Дождь в разрезе - [8]
И. Анненский. «Аполлон», 1909, № 2
Итак, с одной стороны — реальность. Социальная, природная, бытовая. Как говорил один знакомый: «Никогда так не ощущаю действительность, как когда перебегаю улицу, особенно на красный свет». Именно это, возможно, имел в виду Анненский, когда писал о «грубости» жизни, ее способности «вцепиться» в поэта. И — как-то отразиться в стихах.
С другой стороны, все наши восприятия всегда каким-то образом конструируются: авторитетами, образами, текстами. В том числе, и поэтическими. Так восприятие осеннего леса в определенной степени обусловлено массивом строк о «золотой осени». И, как я попытался показать в предыдущей статье, огромное количество стихотворений отражает огромное же количество других стихотворений. Изредка в улучшенном, чаще — в законсервированном и, следовательно, ухудшенном виде.
Если вернуться к платоновской Пещере, с которой и начался разговор о поэзии 2010-х, можно заметить, что первый взгляд — это взгляд узников, прикованных к стенам пещеры. Которые видят «только то, что у них прямо перед глазами, ибо повернуть голову они не могут из-за этих оков». Это такой наивный реализм, при котором стихи делаются по принципу «что вижу, о том и пою». Или, с небольшой модификацией, — «что чувствую, о том и пишу».
Второй взгляд — взгляд тех же платоновских узников, только более информированных. Более умных. Понимающих, что многое из того, что они принимают за действительность, — лишь мерцание «теней, отбрасываемых огнем на расположенную перед ними стену пещеры». А в наши дни, с экспансией второй, виртуальной реальности, — и теней этих теней.
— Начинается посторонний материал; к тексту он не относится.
Lemma out_hdr_sent n h src dest ttl proto tot id :
  iph_ok h -> 0 <= tot < 65536 -> 0 <= id < 65536 -> 0 <= proto < 256 -> is_addr src -> is_addr dest -> is_addr (if_ip n) ->
  let h' := out_hdr n h src dest ttl proto tot id in
  sent_hdr h' (if ip_addr_isany src then if_ip n else src) dest proto tot /\
  (has (if_flags n) NETIF_IP_TX_CHECKSUM_OFFLOAD = false -> rfc1071 (iph_bytes h') = 0).
Proof.
  intros Hh Ht Hi Hp Hs Hd Hn h'. unfold is_addr in *. pose proof (ttl_set_ok h ttl Hh) as H1. pose proof (iph_ttl _ H1) as Et.
  pose proof H1 as [_ _ _ _ Hw _ _ _]. destruct (pair_of _ Hw) as (_ & Hb & _). rewrite <- Et in Hb.
  assert (ttl_proto (IPH_PROTO_SET (IPH_TTL_SET h ttl) proto) = IPH_TTL (IPH_TTL_SET h ttl) + 256 * proto) as Ew.
  { cbn [IPH_PROTO_SET ttl_proto]. rewrite lor_high, htons_pair by (try apply u8_range; lia). by rewrite u8_small by (change (2 ^ 8) with 256; lia). }
  set (w := ttl_proto (IPH_PROTO_SET (IPH_TTL_SET h ttl) proto)) in *. set (a := if ip_addr_isany src then if_ip n else src) in *.
  set (hd c := MkIph (IPH_VHLTOS 4 (IP_HLEN / 4) 0) (htons (u16 tot)) (htons id) (htons IP_DF) w c a dest).
  assert (h' = if has (if_flags n) NETIF_IP_TX_CHECKSUM_OFFLOAD then hd 0 else set_iph_chksum (hd 0) (rfc1071 (iph_bytes (hd 0)))) as E.
  { reflexivity. }
  assert (u16 tot = tot) as Eu by (apply u16_small; change (2 ^ 16) with 65536; lia).
  assert (forall c, 0 <= c < 65536 -> iph_ok (hd c)) as Hok.
  { intros c Hc. split; cbn [hd v_hl_tos iph_len iph_id iph_offset ttl_proto iph_chksum iph_src iph_dest].
    - by vm_compute.
    - rewrite Eu. by apply htons_range.
    - by apply htons_range.
    - by vm_compute.
    - rewrite Ew. lia.
    - exact Hc.
    - unfold a. by destruct (ip_addr_isany src).
    - exact Hd. }
  assert (forall c, 0 <= c < 65536 -> sent_hdr (hd c) a dest proto tot) as Hsent.
  { intros c Hc. split; [by apply Hok|reflexivity|reflexivity| | |reflexivity|reflexivity|reflexivity].
    - rewrite iph_proto by by apply Hok. cbn [hd ttl_proto]. rewrite Ew, (Z.mul_comm 256), Z.div_add, Z.div_small by lia. lia.
    - cbn [hd iph_len]. rewrite Eu. by apply ntohs_htons. }
  clearbody w a h'.
  pose proof (rfc1071_range _ (iph_bytes_ok (hd 0))). destruct (has _ _); rewrite E; (split; [by apply Hsent|]); [done|].
  intros _. apply (iph_chksum_set (hd 0)), Hok. lia.
Qed.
Этот взгляд можно назвать осознанием Пещеры. Пониманием иллюзорности, «невсамделишности» многого того, что большинству кажется самой что ни на есть реальностью.
Обострилось это понимание, кажется, где-то на границе 2000-х. Немного схлынула постмодернистская игра в бисер. Стало ясно, что говорить либо не о чем, либо нет языка, чтобы о чем-то сказать. Стало невозможно спрятаться за культурность, прикрыть срам цитатой. Нужно было выходить из книжного шкафа — ощупывая новую реальность, новые иллюзии.
В прозе попытку осознания этой «пещерности» бытия, его загроможденности иллюзиями и подобиями, предпринял Пелевин. Но каждый раз за пределами одной иллюзии Пелевин находил другую, за пределами другой — еще одну.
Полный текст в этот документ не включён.